I created a Facebook account when there were less than 10 people from Idaho Falls on the site. I forgot about the account for years. That is until a useful critical mass of fellow smalltowners joined. I connected with old friends. We talked about old times. We shared our experiences since high school. And after learning our current day to day lives, we didn’t have much to talk about. So we didn’t.
Afterward, I stayed on Facebook, Twitter, and all the other sites for years after. I checked the sites daily. Sometimes multiple times a day. I quit posting personal stuff. I lurked. I thought about deleting my account. I had many excuses.
- I am connected to my family, how will I know what is happening in their lives?
- I have all this history on the site, I don’t want to lose it
- I have my photography page, a Facebook presence is necessary to establish myself.

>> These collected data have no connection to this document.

(** X7. Under AND, filtering by one set and then filtering the result by
    a second set is filtering once by the two sets together; narrowing a
    result never needs the original records again. *)
Theorem applyFilters_AND_sequential (data : list record) (fs1 fs2 : list Filter) :
  applyFilters (applyFilters data (Some fs1) "AND") (Some fs2) "AND"
  = applyFilters data (Some (fs1 ++ fs2)%list) "AND".
Proof.
  rewrite !applyFilters_filter, List_filter_filter.
  apply filter_ext. intros r. symmetry. apply keepRecord_every_app.
Qed.

(** X8. Under OR, with two filter sets that are not empty, the records
    kept by the two sets together are the records kept by the first set or
    by the second. *)
Theorem applyFilters_OR_union (data : list record) (fs1 fs2 : list Filter)
    (r : record) :
  fs1 ≠ [] → fs2 ≠ [] →
  (r ∈ applyFilters data (Some (fs1 ++ fs2)%list) "OR"
   ↔ r ∈ applyFilters data (Some fs1) "OR" ∨ r ∈ applyFilters data (Some fs2) "OR").
Proof.
  intros H1 H2.
  rewrite !applyFilters_nonempty by (try assumption; destruct fs1; simpl; congruence).
  rewrite !list_elem_of_In, !filter_In, keepRecord_some_app, orb_true_iff. tauto.
Qed.

(** X9. Records are judged one by one: filtering a concatenation is
    concatenating the filtered parts, and filtering a filtered sequence
    again with the same set changes nothing. *)
Theorem applyFilters_app (data1 data2 : list record) (filters : option (list Filter))
    (logic : string) :
  applyFilters (data1 ++ data2)%list filters logic
  = (applyFilters data1 filters logic ++ applyFilters data2 filters logic)%list
  ∧ applyFilters (applyFilters data1 filters logic) filters logic
    = applyFilters data1 filters logic.
Proof.
  destruct filters as [[|c fs]|]; try (split; reflexivity).
  rewrite !applyFilters_cons. split.
  - apply List.filter_app.
  - rewrite List_filter_filter. apply filter_ext. intros r. apply andb_diag.
Qed.

(** With a single condition the combinator does not matter. *)
Lemma applyFilters_single (data : list record) (c : Filter) (logic logic' : string) :
  applyFilters data (Some [c]) logic = applyFilters data (Some [c]) logic'.
Proof.
  rewrite !applyFilters_cons. apply filter_ext. intros r. unfold keepRecord.
  destruct (String.eqb logic "OR"), (String.eqb logic' "OR"); simpl;
    destruct (evalCondition r c); reflexivity.
Qed.
End CombinatorFacts.
(** * Verification of [source/scpp/extra/DUtils.cpp]

    The file is the C++ side of the binding between the D node and the
    C++ implementation of the Stellar Consensus Protocol.  Its functions
    receive untyped pointers ([void*]) from the D side, cast them back and
    operate on the C++ object behind them.  The embedding therefore has

    - a heap of C++ objects, addressed by [void*] values;
    - a state-and-failure monad over that heap: a cast to the wrong type
      or a dangling pointer is undefined behaviour in C++ and has no
      result here;
    - [std::set<T>] as a finite set, [std::chrono] durations as 64-bit
      signed tick counts with their period.

    The second half models two components of the consensus core the
    binding serves, the quorum-slice evaluator and the envelope validator,
    from their description.

    Definitions come first, properties after them. *)

From Stdlib Require Import ZArith List Lia Bool.
From Stdlib.Strings Require Import Byte.
From stdpp Require Import base option numbers countable gmap sets list.

#[local] Set Warnings "-clear-no-such-hyp".

Local Open Scope Z_scope.

(** ** Fixed-width integers *)

Module Int64.

Definition min_signed : Z := - 2 ^ 63.
Definition max_signed : Z := 2 ^ 63 - 1.
Definition modulus : Z := 2 ^ 64.

(** The value an [int64_t] holds after an operation whose mathematical
    result is [z] (two's complement). *)
Definition wrap (z : Z) : Z := (z + 2 ^ 63) mod modulus - 2 ^ 63.

Definition in_range (z : Z) : Prop := min_signed <= z <= max_signed.

Definition add (a b : Z) : Z := wrap (a + b).
Definition mul (a b : Z) : Z := wrap (a * b).

End Int64.

(** ** [std::chrono] durations *)

Module Chrono.

(** [std::ratio<Num, Den>]: the length of one tick, in seconds. *)
Record ratio := Ratio { num : Z; den : Z }.

Definition milli : ratio := Ratio 1 1000.
Definition hour : ratio := Ratio 3600 1.

(** [std::chrono::duration<int64_t, Period>]: a tick count. *)
Record duration (period : ratio) := Duration { count : Z }.
Arguments Duration {period} _.
Arguments count {period} _.

Definition milliseconds := duration milli.
Definition hours := duration hour.

(** [std::ratio_divide<From, To>], not reduced. *)
Definition ratio_divide (a b : ratio) : ratio :=
  Ratio (num a * den b) (den a * num b).

(** [duration_cast]: the count is multiplied by the numerator and divided
    by the denominator of the conversion factor, in 64-bit arithmetic;
    C++ division truncates towards zero. *)
Definition duration_cast {from : ratio} (to : ratio) (d : duration from) : duration to :=
  let cf := ratio_divide from to in
  Duration (Z.quot (Int64.mul (count d) (num cf)) (den cf)).

(** [duration::operator+=]: [rep_ += d.count()]. *)
Definition plus_assign {p : ratio} (lhs rhs : duration p) : duration p :=
  Duration (Int64.add (count lhs) (count rhs)).

End Chrono.

(** ** The heap behind the [void*] arguments *)

Module Mem.

(** A [void*]; [null] is the null pointer. *)
Abbreviation addr := N.
Definition null : addr := 0%N.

- Twitter is a communication method, I just need to work at it and cultivate it to work for me.
There are many more excuses, many more. Each excuse was just that, an excuse. Each excuse lacked substance, just fluffy feel bad words. I had a full life before social media. I knew what was happening in my family. I don’t look back at old posts, unless I’m settling an argument. I don’t have a photography business depending on the Facebook page. I press backspace on Twitter posts more than characters sent.

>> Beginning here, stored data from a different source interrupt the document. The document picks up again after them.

(** The product [Power] returns has [n] factors when the counter does not
    wrap, and at least one factor whenever [n >= 1]. *)
Lemma Power_factors (w : W) (n : Z) :
  SizeT.in_range n ->
  exists k : nat,
    Power w n = Some (times_n k w One) /\
    (n <= 2 ^ 31 -> k = Z.to_nat n) /\
    (1 <= n -> (1 <= k)%nat).
Proof.
  unfold SizeT.in_range, SizeT.max. intros Hn.
  destruct (Z_le_dec n (2 ^ 31)) as [H1|H1].
  - exists (Z.to_nat n). split; [apply Power_in_range; int_lia|].
    split; [reflexivity | lia].
  - destruct (Z_le_dec n (2 ^ 64 - 2 ^ 31)) as [H2|H2].
    + exists (Z.to_nat (2 ^ 31)).
      split; [apply Power_counter_wraps; lia|]. split; lia.
    + exists (Z.to_nat (n - 2 ^ 64 + 2 ^ 32)).
      split; [apply Power_counter_catches_up; int_lia|]. split; lia.
Qed.

Lemma times_n_add (a b : nat) (w r : W) :
  times_n (a + b) w r = times_n b w (times_n a w r).
Proof.
  revert r. induction a as [|a IH]; intros r; [reflexivity|].
  cbn [Nat.add times_n]. apply IH.
Qed.

Lemma times_n_from (L : WeightLaws W) (k : nat) (w r : W) :
  times_n k w r = Times r (times_n k w One).
Proof.
  induction k as [|k IH].
  - cbn [times_n]. now rewrite Times_One_r.
  - rewrite !times_n_last, IH, Times_assoc. reflexivity.
Qed.

Lemma times_n_One (L : WeightLaws W) (k : nat) : times_n k One One = One.
Proof.
  induction k as [|k IH]; [reflexivity|].
  rewrite times_n_last, IH. apply Times_One_l.
Qed.

Lemma times_n_Zero (L : WeightLaws W) (k : nat) :
  times_n (S k) Zero One = Zero.
Proof. rewrite times_n_last. apply Times_Zero_r. Qed.
End PowerLaws.

(** X3: [Power] returns for every [size_t] argument: the loop ends although
    its [int] counter can wrap. *)
Theorem Power_terminates (W : Type) (HW : Weight W) (w : W) (n : Z) :
  0 <= n <= 2 ^ 64 - 1 -> exists r : W, Power w n = Some r.
Proof.
  intros Hn. destruct (Power_factors w n Hn) as (k & E & _).
  eexists. exact E.
Qed.

Lemma Power_terminates_witness :
  exists r : TropicalZ, Power (TFin 3) (2 ^ 64 - 1) = Some r.
Proof.
  apply (Power_terminates TropicalZ TropicalZ_Weight (TFin 3) (2 ^ 64 - 1)).
  lia.
Defined.

(** X4: while [n] is at most [INT_MAX + 1], [Power(w, n)] is
    [Times(Power(w, n - 1), w)], starting from [Power(w, 0) = One()]. *)
Theorem Power_recurrence_below_wrap (W : Type) (HW : Weight W) (w : W)
    (n : Z) :
  1 <= n <= 2 ^ 31 ->
  Power w 0 = Some One /\
  exists p : W, Power w (n - 1) = Some p /\ Power w n = Some (Times p w).
Proof.
  intros Hn. split; [reflexivity|].
  exists (times_n (Z.to_nat (n - 1)) w One).
  split; [apply Power_in_range; int_lia|].
  rewrite Power_in_range by int_lia.
  replace (Z.to_nat n) with (S (Z.to_nat (n - 1))) by lia.
  now rewrite times_n_last.
Qed.

Lemma Power_recurrence_below_wrap_witness :
  Power (TFin 2) 0 = Some One /\
  exists p : TropicalZ,
    Power (TFin 2) (5 - 1) = Some p /\
    Power (TFin 2) 5 = Some (Times p (TFin 2)).
Proof.
  apply (Power_recurrence_below_wrap TropicalZ TropicalZ_Weight (TFin 2) 5).
  lia.
Defined.

(** X5: in a semiring, powers add their exponents: while [m + n] is at most
    [INT_MAX + 1], [Power(w, m + n)] is [Times(Power(w, m), Power(w, n))]. *)
Theorem Power_add (W : Type) (HW : Weight W) (L : WeightLaws W) (w : W)
    (m n : Z) :
  0 <= m -> 0 <= n -> m + n <= 2 ^ 31 ->
  exists p q : W,
    Power w m = Some p /\ Power w n = Some q /\
    Power w (m + n) = Some (Times p q).
Proof.
  intros Hm Hn Hmn.
  exists (times_n (Z.to_nat m) w One), (times_n (Z.to_nat n) w One).
  split; [apply Power_in_range; int_lia|].
  split; [apply Power_in_range; int_lia|].
  rewrite Power_in_range by int_lia.
  rewrite Z2Nat.inj_add by lia.
  rewrite times_n_add. now rewrite (times_n_from L (Z.to_nat n)).
Qed.

Lemma Power_add_witness :
  exists p q : TropicalZ,
    Power (TFin 2) 3 = Some p /\ Power (TFin 2) 4 = Some q /\
    Power (TFin 2) (3 + 4) = Some (Times p q).
Proof.
  apply (Power_add TropicalZ TropicalZ_Weight TropicalZ_Laws (TFin 2) 3 4);
    lia.
Defined.

(** X6: in a semiring, for every [size_t] exponent, also past the wrap of
    the counter: every power of [One()] is [One()], and every power of
    [Zero()] with a positive exponent is [Zero()]. *)
Theorem Power_One_Zero (W : Type) (HW : Weight W) (L : WeightLaws W)
    (n : Z) :
  0 <= n <= 2 ^ 64 - 1 ->
  Power One n = Some One /\ (1 <= n -> Power Zero n = Some Zero).
Proof.
  intros Hn. split.
  - destruct (Power_factors One n Hn) as (k & E & _).
    rewrite E. now rewrite (times_n_One L).
  - intros H1. destruct (Power_factors Zero n Hn) as (k & E & _ & Hk).
    rewrite E. destruct k as [|k]; [specialize (Hk H1); lia|].
    now rewrite (times_n_Zero L).
Qed.

Lemma Power_One_Zero_witness :
  Power (TFin 0) (2 ^ 40) = Some (TFin 0) /\
  (1 <= 2 ^ 40 -> Power TInf (2 ^ 40) = Some TInf).
Proof.
  apply (Power_One_Zero TropicalZ TropicalZ_Weight TropicalZ_Laws (2 ^ 40)).
  lia.
Defined.

(** ** CompositeWeightWriter *)

(** X7: a writer that has already written an element ([i_ > 0]) puts the
    separator in front of every further element, as long as its index stays
    an [int]: a weight can be written in several batches. *)
Theorem WriteElement_continues (T : Type) (ST : Streamable T)
    (flags : WeightFlags) (w : CompositeWeightWriter) (es : list T) :
  0 < i_ w ->
  i_ w + Z.of_nat (length es) <= Int.max ->
  ostrm_ (WriteElements flags w es) =
    ostrm_ w ++
    concat (map (fun e => string_at (FLAGS_fst_weight_separator flags) 0
                            :: put e) es) /\
  i_ (WriteElements flags w es) = i_ w + Z.of_nat (length es).
Proof.
  intros Hpos Hmax.
  destruct (WriteElements_later flags es w Hpos Hmax) as [Ho Hi].
  split; [|exact Hi]. rewrite Ho. unfold sep_all, flag_separator.
  now rewrite map_map.
Qed.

I just did it one day, casually. I told my wife I was deleting the pages. I did and went on with life.
My ego expected a fallout. I thought people would protest. I thought people would rise up and force me to re-enter the social media world re-filling the void I left. A few people contacted my wife to see if I was ok. Depression is a real thing, and some people care. Those who do care respect my choices. I choose to create because I want to bring something beautiful into the world. I create for me.
So I wanted to let everyone know, I’m alive. I’m not on social media. I’m creating right here.